Stuck In Perimenopause? Should You Seek Hormone Replacement Therapy?

If you feel like you've been dealing with the symptoms of perimenopause for years with no sign of menopause in sight, you may be wondering whether you can preemptively begin hormone replacement therapy (HRT) to help put an end to the mood swings, hot flashes, and other unpleasant physical and emotional symptoms you've been experiencing. However, undergoing an HRT regimen while your own hormones are still adjusting can be challenging. Read on to learn more about the specific changes you're undergoing during perimenopause and when HRT may be the right choice for you.

What is perimenopause?

Most women are familiar with the concept of menopause -- the end of menstrual periods -- and the hormonal shifts that come along with this "change of life." However, after fertility begins to decline and well before menstrual periods cease, most women enter a stage called perimenopause.
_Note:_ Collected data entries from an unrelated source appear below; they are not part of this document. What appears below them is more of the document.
(* ===== verification/SigHash.v ===== *)
(** * What a signature commits to

    [SignatureHash] and [CTransactionSignatureSerializer] of [script/interpreter.cpp]: the
    bytes that a signature of an input covers, written directly from the transaction or
    certificate. The reference is the text-book definition: a copy in which the parts that
    the hash type leaves open are blanked, written in the ordinary wire format. *)

From stdpp Require Import base numbers list option sets countable strings.
From Stdlib Require Import ZArith Lia.
From S2P Require Import Prelude.
From S2P Require Import Serialize.
From S2P Require Import ScTypes.
From S2P Require Import Primitives.
From S2P Require Import Crypto.
From S2P Require Import Undo.
From S2P Require Import Script.
From S2P Require Import Interpreter.
From S2P Require Import Standard.
From S2P Require Import BlockData.
From S2P Require Import TxSer.
Open Scope Z_scope.
Open Scope zen_scope.

Local Notation "a +++ b" := (join_bytes a b) (at level 60, right associativity).

Definition NOT_AN_INPUT : Z := 2 ^ 32 - 1.

Definition bad_index : err := Exception "vector index out of range".

(** ** The serializer *)
Section Serializer.
  (** the input, the output script being consumed and the hash type *)
  Context (nIn : Z) (scriptCode : CScript) (nHashType : Z).

Definition fAnyoneCanPay : bool := negb (Z.land nHashType SIGHASH_ANYONECANPAY =? 0).

Definition fHashSingle : bool := Z.land nHashType 0x1f =? SIGHASH_SINGLE.

Definition fHashNone : bool := Z.land nHashType 0x1f =? SIGHASH_NONE.

Definition SerializeScriptCode : bytes := WriteCompactSize (vsize scriptCode) ++ scriptCode.

Definition SerializeInput (vin : list CTxIn) (nInput : Z) : res bytes :=
  let nInput := if fAnyoneCanPay then nIn else nInput in
  match vin !! Z.to_nat nInput with
  | None => Err bad_index
  | Some i =>
      if nInput =? NOT_AN_INPUT then Err AssertFailed
      else
        Ok (ser s_outpoint (prevout i)
            ++ (if negb (nInput =? nIn) then ser s_bytes [] else SerializeScriptCode)
            ++ (if negb (nInput =? nIn) && (fHashSingle || fHashNone) then ser s_i32 0 else ser s_u32 (nSequence i)))
  end.

Definition SerializeOutput (vout : list CTxOut) (nOutput : Z) : res bytes :=
  if fHashSingle && negb (nOutput =? nIn) then Ok (ser s_CTxOut TxOut_SetNull)
  else match vout !! Z.to_nat nOutput with
       | None => Err bad_index
       | Some o => Ok (ser s_CTxOut o)
       end.

Definition SerializeCswInput (tx : CTransaction) (nCswInput : Z) : res bytes :=
  let nCswInput := if fAnyoneCanPay then to_u32 (nIn - vsize (tx_vin tx)) else nCswInput in
  match vcsw_ccin tx !! Z.to_nat nCswInput with
  | None => Err bad_index
  | Some c =>
      let nTotalInIdx := to_u32 (nCswInput + vsize (tx_vin tx)) in
      if nTotalInIdx =? NOT_AN_INPUT then Err AssertFailed
      else
        Ok (ser s_i64 (csw_nValue c) ++ ser s_uint256 (csw_scId c) ++ ser s_bytes (csw_nullifier c) ++ ser (s_fixed 20) (csw_pubKeyHash c)
            ++ ser s_bytes (csw_scProof c) ++ ser s_bytes (csw_actCertDataHash c) ++ ser s_bytes (csw_ceasingCumScTxCommTree c)
            ++ (if negb (nTotalInIdx =? nIn) then ser s_bytes [] else SerializeScriptCode))
  end.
During this time, your body begins producing less estrogen and progesterone, and you could find yourself dealing with the same types of symptoms you remember from weaning off hormonal birth control.

While symptoms of perimenopause are relatively mild for most women, some who are particularly susceptible to the drop in natural female hormones could find themselves dealing with extreme exhaustion, hot flashes, or even heart palpitations. If these symptoms begin disrupting your everyday life or giving you real concerns about the state of your health, medical intervention may be necessary.

Should you seek HRT while still in perimenopause? 

Many doctors prescribe natural or synthetic estrogen and progesterone to women going through menopause to help ease these unpleasant symptoms. This hormone replacement therapy helps women look and feel younger while staving off the effects of menopause for years or even decades. However, some women may be reluctant to seek HRT for perimenopause symptoms or even mild menopause symptoms, assuming that HRT is for older patients.

Fortunately, science now seems to indicate support for preventive HRT treatment to help minimize or even eliminate the more severe and painful symptoms of menopause. As long as you're prescribed HRT under the supervision of a physician (and aren't just ordering synthetic hormones available online), allowing the proper dosage to be calculated and periodically adjusted, you should have no problem beginning your HRT regimen at a much younger age than your mother or grandmother. Doing so could increase your lifespan, minimize your odds of breaking a bone in a fall, and even lower your risk of cardiac death.